Cigarette smokers have reduced levels of plasma high density lipoprotein (HDL) compared to nonsmokers and are at risk of premature cardiovascular disease. Previous work from this laboratory has shown that exposure of human plasma to gas-phase cigarette smoke (CS) inhibited the activity of lecithin:cholesterol acyltransferase (LCAT), the enzyme that catalyzes the formation of cholesteryl ester in HDL and thereby promotes HDL maturation. As CS contains free radicals that could potentially oxidize plasma lipoproteins, we examined the involvement of lipid peroxidation in LCAT inhibition. Results obtained with CS were compared with those obtained by initiating lipid peroxidation with copper ions.
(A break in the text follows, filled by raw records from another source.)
Lemma init_segments_ok can_map nTmp n pages : nSeg n → index_ok pages all → Z.min HASHTABLE_NPAGE iLast ≤ nTmp → ∀ left b, (b + left = n)%nat →
  ∃ l, init_segments left can_map nTmp (Z.of_nat n) iLast (Z.of_nat b) pages = Ret (SQLITE_OK, pages, l) ∧ length l = left ∧ segs_ok 0 b l.
Proof.
  intros Hn Hix HT. induction left as [|left IH]; intros b Hb; cbn [init_segments]; [by exists []|].
  destruct (seg_range n b Hn ltac:(lia)) as (H1 & H2 & H3 & H4).
  destruct (ix_pages _ _ Hix b ltac:(lia)) as (p & Ep & Hp). pose proof (lookup_lt_Some _ _ _ Ep) as Hbl.
  unfold walIndexPage. rewrite (proj2 (Z.ltb_lt _ _)) by lia. cbn [negb Z.eqb]. rewrite (walHashGet_ok _ _ _ Ep). cbn [mbind outcome_bind].
  pose proof (block_zero_nonneg (Z.of_nat b) ltac:(lia)) as Hz. pose proof (page_cap_pos (Z.of_nat b)) as Hcap. destruct (ix_bound _ _ Hix).
  assert (length (aPgno p) = Z.to_nat (page_cap (Z.of_nat b))) as Hlen.
  { rewrite (ok_pgno _ _ _ Hp), length_app, length_replicate. pose proof (ok_cap _ _ _ Hp). lia. }
  assert ((if Z.of_nat b + 1 =? Z.of_nat n then i32 (iLast - block_zero (Z.of_nat b)) else Z.of_nat (length (aPgno p))) = count b) as ->.
  { unfold count. destruct (Z.eqb_spec (Z.of_nat b + 1) (Z.of_nat n)) as [E|E].
    - destruct Hn as (_ & _ & Hn). rewrite <- E, block_zero_next in Hn by lia.
      rewrite sw_small; [lia|lia|]. unfold in_sw, HASHTABLE_NPAGE in *. cbn. lia.
    - destruct (seg_range n (S b) Hn ltac:(lia)) as (H5 & _). replace (Z.of_nat (S b)) with (Z.of_nat b + 1) in H5 by lia. rewrite block_zero_next in H5 by lia. lia. }
  assert (count b ≤ page_cap (Z.of_nat b) ∧ count b ≤ iLast) as [Hc1 Hc2] by (unfold count; lia). rewrite fmap_u16 by lia.
  destruct (walMergesort_ok (aPgno p) nTmp (count b)) as (a & k & -> & Hk0 & Hk & Hl); [lia|lia|lia|]. cbn [mbind outcome_bind].
  replace (Z.of_nat b + 1) with (Z.of_nat (S b)) by lia. destruct (IH (S b) ltac:(lia)) as (l & -> & Hll & Hs). cbn [mbind outcome_bind].
  eexists. split; [done|]. split; [cbn; lia|]. apply segs_ok_cons. split; [|done]. split; cbn; try done; try lia.
  intros j Hj. unfold count in Hj. unfold get, hget.
  assert (zlookup (aPgno p) j = zlookup all (block_zero (Z.of_nat b) + j)) as ->.
  { unfold zlookup. rewrite !(proj2 (Z.ltb_ge _ 0)) by lia. rewrite (ok_pgno _ _ _ Hp).
    rewrite lookup_app_l.
    - rewrite lookup_slice, decide_True by lia. f_equal. lia.
    - apply lookup_lt_is_Some. rewrite lookup_slice, decide_True by lia. apply lookup_lt_is_Some. lia. }
  destruct (zlookup_is_Some all (block_zero (Z.of_nat b) + j)) as [x ->]; [lia|done].
Qed.
End Iterator.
Exposure of dialyzed human plasma to an equivalent of one-eighth of a cigarette at 15-min intervals resulted in a progressive loss of LCAT activity (50 and 90% reductions by 1 and 6 h, respectively). A similar pattern of LCAT inhibition was produced with copper (0.5 mM) where 50 and 97% reductions were observed at 1 and 6 h, respectively. To determine whether LCAT inhibition was related to lipid peroxidation, lipoprotein fractions corresponding to VLDL-IDL, LDL, and HDL were isolated from plasma exposed to CS or copper and analyzed for changes in TBARS, the polyunsaturated fatty acid arachidonate relative to palmitate (20:4/16:0 ratio), and vitamin E concentrations. Exposure of plasma for 6 h to CS had no effect on the levels of TBARS and 20:4/16:0 ratio; however, 6 h copper treatment (0.5 mM) caused a 3.0-, 4.0-, and 1.4-fold increase in TBARS and a 17, 25, and 13% reduction in the 20:4/16:0 ratio in VLDL-IDL, LDL, and HDL fractions, respectively. In addition, a complete depletion of lipoprotein vitamin E was observed with CS, whereas copper decreased vitamin E levels by approximately 50% in each fraction. Supplementation of plasma with either vitamin C (85 microM) or butylated hydroxytoluene (BHT, 0.45 mM) was unable to protect LCAT from CS. In contrast, BHT completely protected LCAT activity from inhibition by copper. We conclude that unlike copper, CS-induced inhibition of plasma LCAT activity was unrelated to free radical-induced lipid peroxidation. The inhibition of LCAT activity by cigarette smoke may contribute to the development of atherosclerosis by impairing HDL metabolism and the reverse cholesterol transport process.